People have valid points. What happened at the Abu Dhabi Grand Prix was wrong and needs to be looked into, properly addressed. Lewis Hamilton and Max Verstappen themselves had nothing to do with it – they raced cleanly on track and where they haven’t, throughout the year, they’ve been penalised. It feels like taking my life in my hands to say this but before Abu Dhabi they’d actually been really balanced in terms of who gained an advantage over who, one rarely retiring without the other and events conspiring to strangely even out.
When Hamilton looked like he’d been given an enormous boon in Baku as Verstappen’s tyre blew out from the lead of the race, he took himself out of the points with a fateful and rare fumble-error. When it looked like the same could happen again in Hungary after the first corner crash, the weird, drying restart sent the Mercedes to the back of the field. Somehow, despite the intense back and forth of the 21 races prior they arrived at the final one dead even.
“The process for the Abu Dhabi report needs to be long and in-depth in order to make sure everyone trusts F1 again”
All through the season people got impatient, from teams and fans to nerve-shot journalists, about the time it took F1 and the FIA to come to decisions. From the stay of execution for Red Bull’s flexi-wing to pressure to investigate Mercedes’ front wing there were plenty of protest and counter-protest.

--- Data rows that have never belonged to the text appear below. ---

(* ===== verification/PlatformsSpartan6.v ===== *)
(** * Boards with Xilinx Spartan-6 FPGAs, except Opsis and Atlys

    The resource tables, connectors and constants of [platforms/*.py], entry
    by entry. *)
From S2P Require Import Prelude PyStr Platform.

#[local] Open Scope string_scope.

(** ** [platforms/galatea.py] *)

Definition galatea_io : list resource := [
  ("clk100", Nr 0, [Pins ["G9"]; IOStandard "LVCMOS33"]);
  ("clk2", Nr 0, [Pins ["Y13"]; IOStandard "LVCMOS33"]);
  ("clk3", Nr 0, [Pins ["AB13"]; IOStandard "LVCMOS33"]);
  ("cpu_reset", Nr 0, [Pins ["AB19"]; IOStandard "LVCMOS33"; Misc "PULLUP"]);
  ("serial", Nr 0, [
    Subsignal "rx" [Pins ["V17"]; IOStandard "LVCMOS33"];
    Subsignal "tx" [Pins ["W18"]; IOStandard "LVCMOS33"]]);
  ("spiflash1x", Nr 0, [
    Subsignal "clk" [Pins ["Y20"]];
    Subsignal "cs_n" [Pins ["AA3"]];
    IOStandard "LVCMOS33";
    Misc "SLEW=FAST"]);
  ("ddram_clock", Nr 0, [
    Subsignal "p" [Pins ["K4"]];
    Subsignal "n" [Pins ["K3"]];
    IOStandard "DIFF_SSTL15_II";
    Misc "IN_TERM=NONE"]);
  ("ddram", Nr 0, [
    Subsignal "cke" [Pins ["F2"]; IOStandard "SSTL15_II"];
    Subsignal "ras_n" [Pins ["M5"]; IOStandard "SSTL15_II"];
    Subsignal "cas_n" [Pins ["M4"]; IOStandard "SSTL15_II"];
    Subsignal "we_n" [Pins ["H2"]; IOStandard "SSTL15_II"];
    Subsignal "ba" [Pins ["J3 J1 H1"]; IOStandard "SSTL15_II"];
    Subsignal "a" [Pins ["K2 K1 K5 M6 H3 L4 M3 K6 G3 G1 J4 E1 F1 J6 H5"]; IOStandard "SSTL15_II"];
    Subsignal "dq" [Pins ["R3 R1 P2 P1 L3 L1 M2 M1"; "T2 T1 U3 U1 W3 W1 Y2 Y1"]; IOStandard "SSTL15_II"];
    Subsignal "dqs" [Pins ["N3 V2"]; IOStandard "DIFF_SSTL15_II"];
    Subsignal "dqs_n" [Pins ["N1 V1"]; IOStandard "DIFF_SSTL15_II"];
    Subsignal "dm" [Pins ["N4 P3"]; IOStandard "SSTL15_II"];
    Subsignal "odt" [Pins ["L6"]; IOStandard "SSTL15_II"];
    Subsignal "reset_n" [Pins ["E3"]; IOStandard "LVCMOS15"];
    Misc "SLEW=FAST";
    Misc "VCCAUX_IO=HIGH"]);
  ("ddram_clock", Nr 1, [
    Subsignal "p" [Pins ["K20"]];
    Subsignal "n" [Pins ["L19"]];
    IOStandard "DIFF_SSTL15_II";
    Misc "IN_TERM=NONE"]);
  ("ddram", Nr 1, [
    Subsignal "cke" [Pins ["F21"]; IOStandard "SSTL15_II"];
    Subsignal "ras_n" [Pins ["K21"]; IOStandard "SSTL15_II"];
    Subsignal "cas_n" [Pins ["K22"]; IOStandard "SSTL15_II"];
    Subsignal "we_n" [Pins ["K19"]; IOStandard "SSTL15_II"];
    Subsignal "ba" [Pins ["K17 L17 K18"]; IOStandard "SSTL15_II"];
    Subsignal "a" [Pins ["H21 H22 G22 J20 H20 M20 M19 G20 E20 E22 J19 H19 F22 G19 F20"]; IOStandard "SSTL15_II"];
    Subsignal "dq" [Pins ["R20 R22 P21 P22 L20 L22 M21 M22"; "T21 T22 U20 U22 W20 W22 Y21 Y22"]; IOStandard "SSTL15_II"];
    Subsignal "dqs" [Pins ["N20 V21"]; IOStandard "DIFF_SSTL15_II"];
    Subsignal "dqs_n" [Pins ["N22 V22"]; IOStandard "DIFF_SSTL15_II"];
    Subsignal "dm" [Pins ["N19 P20"]; IOStandard "SSTL15_II"];
    Subsignal "odt" [Pins ["J22"]; IOStandard "SSTL15_II"];
    Subsignal "reset_n" [Pins ["H18"]; IOStandard "LVCMOS15"];
    Misc "SLEW=FAST";
    Misc "VCCAUX_IO=HIGH"])
].

Definition galatea_connectors : list (string * connector) := [

].

Definition galatea : Platform := {|
  name := Some "galatea"; default_clk_name := "clk100"; default_clk_period := ns 10 1;
  gateware_size := Some 0x200000; spiflash_model := Some "n25q128";
  spiflash_read_dummy_bits := Some 10; spiflash_clock_div := Some 4;
  spiflash_total_size := Some (((128 / 8) * 1024) * 1024);
  spiflash_page_size := Some 256; spiflash_sector_size := Some 0x10000;
  io := galatea_io |}.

The processes that sporting bodies – intensely legalistic as they are – use to assess incidents and investigations, especially in the extreme technicalities of motorsport, are very dry. That’s in sharp contrast to the hot anger that incidents spark, within the competitors and for fans. No one watches sport for the legal drama, which is tedious and ceremonial and involves more rubber stamping than victory celebrations.
Broadly speaking, across any subject, online discourse is a poisoned well in 2022. The polarization index developed by US data scientists that monitors division on political issues showed that generally, the extreme differences between people in discussions has stayed at a ‘critical’ level. It’s not granular enough to look into the specifics of fans believing there’s bias against or for Lewis Hamilton or Max Verstappen but some of what it does monitor are topics familiar to F1 in the last two years: racial equity ranks at 88.5 polarization, climate change at 73.8.
Anyone who’s moderated the comments on F1 articles in the last year – or made the frankly, pretty grievous error of being a journalist with a twitter account – knows that viewpoints have been getting more extreme. It’s not all fans but there’s enough of a percentage that are deliberate provocateurs: crashmilton or crashstappen determined the moral victors or losers of the title way before it came down to the wire.
Which is how we’ve got where we are right now, with the investigation into what happened at the final race of last year set to conclude immediately before the first of 2022. That might seem like an unimaginably long time except that that’s when the World Motor Sport Council is next set to meet, which is the group that has to sign off any changes to F1’s regulations – which is surely what’s needed to stop it happening again.